# Work item
Copy out each line of the entries below in which the string "split" appears.

(Stored data)
----
(** X11.  [initialize] fails when the database cannot be opened.  Otherwise
    it succeeds and seeds with INSERT OR IGNORE: every row already in the
    database stays as it is, each of the ten basic words is present
    afterwards, and a row that was not there before is a basic word with
    frequency 100 that is not a user word.  On a database that already holds
    the basic words nothing changes. *)
Theorem X11_initialize_seeds (disk : Sqlite.words) (dm : t) :
  initialize None dm = (dm, false)
  /\ (initialize (Some disk) dm).2 = true
  /\ exists tbl, db_ (initialize (Some disk) dm).1 = Some tbl
       /\ (forall k row, disk !! k = Some row -> tbl !! k = Some row)
       /\ (forall wp, wp ∈ basic_words -> is_Some (tbl !! wp))
       /\ (forall k row, tbl !! k = Some row -> disk !! k = None ->
             k ∈ basic_words /\ row = Sqlite.mkRow 100 false)
       /\ ((forall wp, wp ∈ basic_words -> is_Some (disk !! wp)) -> tbl = disk).
Proof.
  split; [done|]. split; [done|]. exists (seed basic_words disk).
  split; [done|].
  assert (forall k, seed basic_words disk !! k
                    = match disk !! k with
                      | Some row => Some row
                      | None => if decide (k ∈ basic_words)
                                then Some (Sqlite.mkRow 100 false) else None
                      end) as Hspec.
  { intros k. rewrite seed_spec. by rewrite basic_words_keys. }
  split; [|split; [|split]].
  - intros k row Hk. by rewrite Hspec, Hk.
  - intros wp Hwp. rewrite Hspec. destruct (disk !! wp); [done|].
    by rewrite decide_True.
  - intros k row Hk Hnone. rewrite Hspec, Hnone in Hk.
    destruct (decide (k ∈ basic_words)); [|done]. split; [done | congruence].
  - intros Hall. apply map_eq. intros k. rewrite Hspec.
    destruct (disk !! k) eqn:Hk; [done|].
    destruct (decide (k ∈ basic_words)) as [Hin|]; [|done].
    destruct (Hall k Hin) as [row Hrow]. congruence.
Qed.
----
# Solution to this problem
  split; [done|]. split; [done|]. exists (seed basic_words disk).
  split; [done|].
  split; [|split; [|split]].
    destruct (decide (k ∈ basic_words)); [|done]. split; [done | congruence].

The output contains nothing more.